* **WHAT IS REQUIRED**:
Below are several records. Retype exactly those lines running from the one with "end = Ok dW)." through the one with "respects same_closed (execute_query drv", end lines included, and no others.

Segment Start: MATERIAL PROVIDED

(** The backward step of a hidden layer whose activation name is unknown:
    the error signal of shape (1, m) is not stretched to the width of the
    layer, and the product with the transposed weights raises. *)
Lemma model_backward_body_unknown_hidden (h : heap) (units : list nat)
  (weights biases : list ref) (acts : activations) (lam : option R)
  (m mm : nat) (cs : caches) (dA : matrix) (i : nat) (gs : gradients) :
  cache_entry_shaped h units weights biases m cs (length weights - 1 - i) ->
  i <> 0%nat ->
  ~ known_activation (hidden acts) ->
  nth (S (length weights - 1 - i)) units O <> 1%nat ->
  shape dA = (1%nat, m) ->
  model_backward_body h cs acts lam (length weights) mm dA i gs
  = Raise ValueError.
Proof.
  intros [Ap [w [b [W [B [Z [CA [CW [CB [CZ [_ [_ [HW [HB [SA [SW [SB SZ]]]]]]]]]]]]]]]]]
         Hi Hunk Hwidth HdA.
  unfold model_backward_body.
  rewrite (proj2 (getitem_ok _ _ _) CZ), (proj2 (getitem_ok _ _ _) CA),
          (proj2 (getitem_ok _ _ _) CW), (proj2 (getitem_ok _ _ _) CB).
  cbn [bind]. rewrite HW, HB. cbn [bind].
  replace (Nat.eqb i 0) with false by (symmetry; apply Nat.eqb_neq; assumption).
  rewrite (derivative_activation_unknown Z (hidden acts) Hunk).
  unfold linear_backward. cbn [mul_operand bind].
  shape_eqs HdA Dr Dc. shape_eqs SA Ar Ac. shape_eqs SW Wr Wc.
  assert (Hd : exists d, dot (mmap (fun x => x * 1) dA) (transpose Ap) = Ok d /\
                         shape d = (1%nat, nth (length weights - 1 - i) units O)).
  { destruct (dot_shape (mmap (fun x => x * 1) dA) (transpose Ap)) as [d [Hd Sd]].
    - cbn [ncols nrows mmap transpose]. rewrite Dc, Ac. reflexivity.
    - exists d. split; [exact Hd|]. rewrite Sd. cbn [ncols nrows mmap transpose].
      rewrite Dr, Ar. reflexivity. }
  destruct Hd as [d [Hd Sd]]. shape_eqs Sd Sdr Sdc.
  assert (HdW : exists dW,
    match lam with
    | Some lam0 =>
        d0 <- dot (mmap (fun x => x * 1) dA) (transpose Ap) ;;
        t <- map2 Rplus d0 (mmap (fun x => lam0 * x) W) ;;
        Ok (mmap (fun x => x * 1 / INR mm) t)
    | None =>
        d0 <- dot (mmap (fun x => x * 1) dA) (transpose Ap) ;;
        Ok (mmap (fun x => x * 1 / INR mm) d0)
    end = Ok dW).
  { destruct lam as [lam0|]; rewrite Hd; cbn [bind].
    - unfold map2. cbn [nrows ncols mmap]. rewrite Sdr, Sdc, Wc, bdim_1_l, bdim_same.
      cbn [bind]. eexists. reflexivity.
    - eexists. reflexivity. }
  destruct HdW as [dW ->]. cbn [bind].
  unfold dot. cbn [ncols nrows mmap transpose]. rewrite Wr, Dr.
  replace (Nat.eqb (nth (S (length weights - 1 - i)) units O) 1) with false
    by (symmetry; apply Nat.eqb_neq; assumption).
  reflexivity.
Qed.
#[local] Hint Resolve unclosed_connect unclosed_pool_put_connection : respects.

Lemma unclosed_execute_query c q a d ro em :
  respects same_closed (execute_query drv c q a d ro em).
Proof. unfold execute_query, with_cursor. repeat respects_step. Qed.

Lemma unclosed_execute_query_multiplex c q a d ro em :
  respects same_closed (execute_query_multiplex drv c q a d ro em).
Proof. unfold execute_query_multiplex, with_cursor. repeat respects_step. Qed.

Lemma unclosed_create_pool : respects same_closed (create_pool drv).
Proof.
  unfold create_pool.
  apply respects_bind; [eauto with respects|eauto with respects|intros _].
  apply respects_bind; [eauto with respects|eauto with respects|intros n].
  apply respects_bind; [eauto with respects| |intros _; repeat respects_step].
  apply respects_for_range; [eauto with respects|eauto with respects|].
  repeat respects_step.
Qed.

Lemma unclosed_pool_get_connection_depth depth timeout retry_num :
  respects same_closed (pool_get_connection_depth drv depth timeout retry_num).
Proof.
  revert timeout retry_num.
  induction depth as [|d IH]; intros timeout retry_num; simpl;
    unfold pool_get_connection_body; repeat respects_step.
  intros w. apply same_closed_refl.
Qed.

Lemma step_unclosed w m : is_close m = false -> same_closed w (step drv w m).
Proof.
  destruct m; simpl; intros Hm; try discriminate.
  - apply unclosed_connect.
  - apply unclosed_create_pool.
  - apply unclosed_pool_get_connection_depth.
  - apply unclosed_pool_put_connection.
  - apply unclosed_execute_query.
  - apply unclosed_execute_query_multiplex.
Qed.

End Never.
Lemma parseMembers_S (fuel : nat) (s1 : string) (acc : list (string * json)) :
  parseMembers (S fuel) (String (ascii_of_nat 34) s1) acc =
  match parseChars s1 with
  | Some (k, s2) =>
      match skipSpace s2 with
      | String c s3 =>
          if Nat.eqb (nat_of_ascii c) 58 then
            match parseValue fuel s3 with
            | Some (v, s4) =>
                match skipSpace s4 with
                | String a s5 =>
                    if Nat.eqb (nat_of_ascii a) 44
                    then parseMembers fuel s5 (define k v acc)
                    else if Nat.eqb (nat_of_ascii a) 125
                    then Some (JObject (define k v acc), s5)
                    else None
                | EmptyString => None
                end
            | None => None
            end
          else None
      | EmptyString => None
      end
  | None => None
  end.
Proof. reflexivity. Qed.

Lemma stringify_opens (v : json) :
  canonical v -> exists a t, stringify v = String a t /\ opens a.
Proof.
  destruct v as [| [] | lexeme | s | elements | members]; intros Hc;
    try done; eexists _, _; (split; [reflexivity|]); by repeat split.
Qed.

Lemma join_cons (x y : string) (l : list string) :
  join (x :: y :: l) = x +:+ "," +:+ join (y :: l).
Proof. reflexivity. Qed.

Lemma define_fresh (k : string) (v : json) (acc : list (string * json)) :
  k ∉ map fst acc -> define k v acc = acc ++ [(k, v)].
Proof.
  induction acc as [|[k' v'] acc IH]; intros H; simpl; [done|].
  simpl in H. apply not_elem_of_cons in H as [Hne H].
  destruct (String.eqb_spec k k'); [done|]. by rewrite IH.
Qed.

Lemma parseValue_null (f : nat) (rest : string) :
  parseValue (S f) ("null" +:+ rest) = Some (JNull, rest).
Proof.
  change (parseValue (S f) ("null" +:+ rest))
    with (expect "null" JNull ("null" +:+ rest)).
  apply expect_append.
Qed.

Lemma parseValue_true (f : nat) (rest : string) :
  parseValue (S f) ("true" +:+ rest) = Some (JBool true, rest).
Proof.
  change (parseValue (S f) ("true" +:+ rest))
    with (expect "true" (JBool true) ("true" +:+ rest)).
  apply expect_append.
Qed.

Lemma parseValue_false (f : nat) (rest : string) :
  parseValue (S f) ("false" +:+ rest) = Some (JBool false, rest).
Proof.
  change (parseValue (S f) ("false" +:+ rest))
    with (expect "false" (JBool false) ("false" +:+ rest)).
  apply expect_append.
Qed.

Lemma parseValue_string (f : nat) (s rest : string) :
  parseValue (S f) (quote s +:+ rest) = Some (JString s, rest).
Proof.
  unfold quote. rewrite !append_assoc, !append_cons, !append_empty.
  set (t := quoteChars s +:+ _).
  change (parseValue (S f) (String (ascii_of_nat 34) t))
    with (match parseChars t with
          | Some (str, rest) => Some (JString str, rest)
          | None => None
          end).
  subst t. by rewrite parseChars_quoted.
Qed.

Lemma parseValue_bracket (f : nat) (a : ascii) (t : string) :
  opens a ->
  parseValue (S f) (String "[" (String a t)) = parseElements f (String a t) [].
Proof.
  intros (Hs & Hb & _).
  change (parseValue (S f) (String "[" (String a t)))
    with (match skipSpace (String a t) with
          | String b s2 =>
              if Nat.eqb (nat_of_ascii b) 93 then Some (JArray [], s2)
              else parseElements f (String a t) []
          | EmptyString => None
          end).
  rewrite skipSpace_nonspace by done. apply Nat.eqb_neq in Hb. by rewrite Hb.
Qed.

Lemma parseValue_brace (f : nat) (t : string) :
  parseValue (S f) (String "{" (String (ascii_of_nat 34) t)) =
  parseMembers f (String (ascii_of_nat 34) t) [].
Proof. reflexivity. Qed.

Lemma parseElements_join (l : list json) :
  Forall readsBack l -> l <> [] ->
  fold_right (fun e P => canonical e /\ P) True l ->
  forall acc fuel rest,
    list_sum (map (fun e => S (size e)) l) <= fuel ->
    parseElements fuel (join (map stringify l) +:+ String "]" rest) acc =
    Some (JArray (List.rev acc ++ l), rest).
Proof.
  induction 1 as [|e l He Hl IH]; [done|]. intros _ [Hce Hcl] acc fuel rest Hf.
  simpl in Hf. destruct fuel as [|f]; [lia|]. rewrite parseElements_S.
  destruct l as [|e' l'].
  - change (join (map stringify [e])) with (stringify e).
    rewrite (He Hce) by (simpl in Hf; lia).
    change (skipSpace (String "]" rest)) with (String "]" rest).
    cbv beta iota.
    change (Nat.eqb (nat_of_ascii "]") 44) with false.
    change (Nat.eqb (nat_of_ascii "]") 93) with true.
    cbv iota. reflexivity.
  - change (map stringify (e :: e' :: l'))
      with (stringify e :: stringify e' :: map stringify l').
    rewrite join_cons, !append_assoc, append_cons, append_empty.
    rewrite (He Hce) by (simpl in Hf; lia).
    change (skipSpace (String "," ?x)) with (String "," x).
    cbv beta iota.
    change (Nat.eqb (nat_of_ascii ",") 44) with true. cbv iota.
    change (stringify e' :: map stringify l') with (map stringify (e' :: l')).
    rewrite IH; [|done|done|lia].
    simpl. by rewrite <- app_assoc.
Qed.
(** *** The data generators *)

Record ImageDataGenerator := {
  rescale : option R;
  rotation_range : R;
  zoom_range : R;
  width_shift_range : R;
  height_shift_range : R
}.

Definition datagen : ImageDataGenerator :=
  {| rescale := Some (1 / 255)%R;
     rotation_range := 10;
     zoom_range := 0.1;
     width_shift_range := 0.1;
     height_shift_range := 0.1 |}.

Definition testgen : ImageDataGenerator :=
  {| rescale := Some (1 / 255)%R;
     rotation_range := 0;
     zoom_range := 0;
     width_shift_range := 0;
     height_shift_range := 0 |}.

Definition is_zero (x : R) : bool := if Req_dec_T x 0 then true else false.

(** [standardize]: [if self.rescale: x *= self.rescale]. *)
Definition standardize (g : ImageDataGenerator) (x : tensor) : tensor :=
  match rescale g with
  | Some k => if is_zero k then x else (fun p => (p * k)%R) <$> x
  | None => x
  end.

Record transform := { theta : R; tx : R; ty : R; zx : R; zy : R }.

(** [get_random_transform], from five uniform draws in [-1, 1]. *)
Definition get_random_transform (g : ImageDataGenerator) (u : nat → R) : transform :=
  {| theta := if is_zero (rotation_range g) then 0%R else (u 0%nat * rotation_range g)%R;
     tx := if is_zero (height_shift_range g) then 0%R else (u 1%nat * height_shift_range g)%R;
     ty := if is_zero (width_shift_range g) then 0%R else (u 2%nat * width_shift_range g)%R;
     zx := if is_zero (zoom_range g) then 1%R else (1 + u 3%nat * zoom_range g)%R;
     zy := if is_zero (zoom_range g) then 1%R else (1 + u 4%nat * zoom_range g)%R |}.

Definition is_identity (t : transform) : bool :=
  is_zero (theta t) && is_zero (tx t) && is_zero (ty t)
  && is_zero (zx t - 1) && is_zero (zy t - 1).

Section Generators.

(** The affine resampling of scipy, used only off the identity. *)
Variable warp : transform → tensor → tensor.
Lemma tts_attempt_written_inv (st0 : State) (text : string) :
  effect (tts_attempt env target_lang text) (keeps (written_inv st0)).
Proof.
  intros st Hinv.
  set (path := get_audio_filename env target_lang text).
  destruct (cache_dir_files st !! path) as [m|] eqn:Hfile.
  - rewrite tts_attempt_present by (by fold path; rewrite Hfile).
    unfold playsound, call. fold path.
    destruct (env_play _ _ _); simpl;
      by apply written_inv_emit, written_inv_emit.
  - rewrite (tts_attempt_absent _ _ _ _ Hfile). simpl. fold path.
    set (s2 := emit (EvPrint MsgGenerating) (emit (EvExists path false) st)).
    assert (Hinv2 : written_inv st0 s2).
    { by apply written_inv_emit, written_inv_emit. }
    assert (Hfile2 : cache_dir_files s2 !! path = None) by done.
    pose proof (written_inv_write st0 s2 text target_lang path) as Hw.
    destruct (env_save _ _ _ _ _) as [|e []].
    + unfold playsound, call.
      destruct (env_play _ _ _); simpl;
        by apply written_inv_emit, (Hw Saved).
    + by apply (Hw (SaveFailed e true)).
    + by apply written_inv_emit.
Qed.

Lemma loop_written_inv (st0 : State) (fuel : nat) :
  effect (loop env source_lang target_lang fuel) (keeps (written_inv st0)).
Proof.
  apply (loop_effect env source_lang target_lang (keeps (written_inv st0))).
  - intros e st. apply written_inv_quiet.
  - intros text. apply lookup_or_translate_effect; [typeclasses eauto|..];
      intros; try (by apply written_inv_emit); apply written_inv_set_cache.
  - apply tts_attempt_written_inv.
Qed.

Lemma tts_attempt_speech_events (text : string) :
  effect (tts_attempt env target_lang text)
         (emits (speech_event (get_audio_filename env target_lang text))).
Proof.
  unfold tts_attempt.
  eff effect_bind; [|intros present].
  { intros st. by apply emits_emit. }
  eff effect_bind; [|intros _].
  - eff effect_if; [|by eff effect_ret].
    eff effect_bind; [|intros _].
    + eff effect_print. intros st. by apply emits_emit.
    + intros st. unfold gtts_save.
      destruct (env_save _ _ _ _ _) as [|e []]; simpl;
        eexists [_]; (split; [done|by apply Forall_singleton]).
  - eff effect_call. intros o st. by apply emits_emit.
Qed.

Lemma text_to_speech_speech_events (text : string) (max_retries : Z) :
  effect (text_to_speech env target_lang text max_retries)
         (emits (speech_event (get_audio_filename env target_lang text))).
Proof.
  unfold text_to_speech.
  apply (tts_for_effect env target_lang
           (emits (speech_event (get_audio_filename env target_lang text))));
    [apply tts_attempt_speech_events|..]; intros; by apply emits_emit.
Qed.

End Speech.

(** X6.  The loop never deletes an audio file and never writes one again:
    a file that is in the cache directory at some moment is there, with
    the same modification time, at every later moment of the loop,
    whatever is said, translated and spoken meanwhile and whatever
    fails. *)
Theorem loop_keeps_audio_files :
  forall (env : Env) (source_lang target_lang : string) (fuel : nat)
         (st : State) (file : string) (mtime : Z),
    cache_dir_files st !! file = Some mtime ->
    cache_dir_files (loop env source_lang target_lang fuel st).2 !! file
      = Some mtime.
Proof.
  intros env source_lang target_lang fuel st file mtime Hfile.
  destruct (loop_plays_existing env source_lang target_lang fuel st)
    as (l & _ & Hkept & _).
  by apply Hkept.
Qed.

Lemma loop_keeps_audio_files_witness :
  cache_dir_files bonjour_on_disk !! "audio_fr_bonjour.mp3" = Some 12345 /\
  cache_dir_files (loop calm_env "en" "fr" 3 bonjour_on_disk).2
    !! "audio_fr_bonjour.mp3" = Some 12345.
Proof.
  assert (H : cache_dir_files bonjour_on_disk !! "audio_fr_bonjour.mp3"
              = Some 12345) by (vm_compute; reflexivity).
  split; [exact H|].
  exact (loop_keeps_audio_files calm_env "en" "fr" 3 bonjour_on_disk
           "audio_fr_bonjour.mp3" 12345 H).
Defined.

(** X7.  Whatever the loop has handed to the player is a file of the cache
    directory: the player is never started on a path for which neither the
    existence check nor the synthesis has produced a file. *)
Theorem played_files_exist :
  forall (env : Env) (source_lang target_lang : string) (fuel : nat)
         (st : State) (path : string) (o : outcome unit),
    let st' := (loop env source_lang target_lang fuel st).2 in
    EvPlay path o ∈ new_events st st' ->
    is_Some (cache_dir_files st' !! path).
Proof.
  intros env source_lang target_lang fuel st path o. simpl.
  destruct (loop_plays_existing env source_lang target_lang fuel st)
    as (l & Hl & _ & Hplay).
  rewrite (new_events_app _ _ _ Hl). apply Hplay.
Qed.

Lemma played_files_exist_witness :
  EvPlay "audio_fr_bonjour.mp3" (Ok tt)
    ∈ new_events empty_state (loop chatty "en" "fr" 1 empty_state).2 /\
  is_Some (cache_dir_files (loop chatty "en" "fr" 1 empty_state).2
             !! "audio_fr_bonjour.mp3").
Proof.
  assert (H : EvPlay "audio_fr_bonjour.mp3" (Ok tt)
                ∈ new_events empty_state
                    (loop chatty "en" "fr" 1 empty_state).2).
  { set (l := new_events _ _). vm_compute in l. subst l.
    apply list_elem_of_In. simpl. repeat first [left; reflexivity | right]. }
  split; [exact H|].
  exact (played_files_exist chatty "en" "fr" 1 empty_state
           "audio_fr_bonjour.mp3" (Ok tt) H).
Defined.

Segment End: MATERIAL PROVIDED

* **ANSWER TO THIS PROBLEM**:
    end = Ok dW).
  { destruct lam as [lam0|]; rewrite Hd; cbn [bind].
    - unfold map2. cbn [nrows ncols mmap]. rewrite Sdr, Sdc, Wc, bdim_1_l, bdim_same.
      cbn [bind]. eexists. reflexivity.
    - eexists. reflexivity. }
  destruct HdW as [dW ->]. cbn [bind].
  unfold dot. cbn [ncols nrows mmap transpose]. rewrite Wr, Dr.
  replace (Nat.eqb (nth (S (length weights - 1 - i)) units O) 1) with false
    by (symmetry; apply Nat.eqb_neq; assumption).
  reflexivity.
Qed.
#[local] Hint Resolve unclosed_connect unclosed_pool_put_connection : respects.

Lemma unclosed_execute_query c q a d ro em :
  respects same_closed (execute_query drv c q a d ro em).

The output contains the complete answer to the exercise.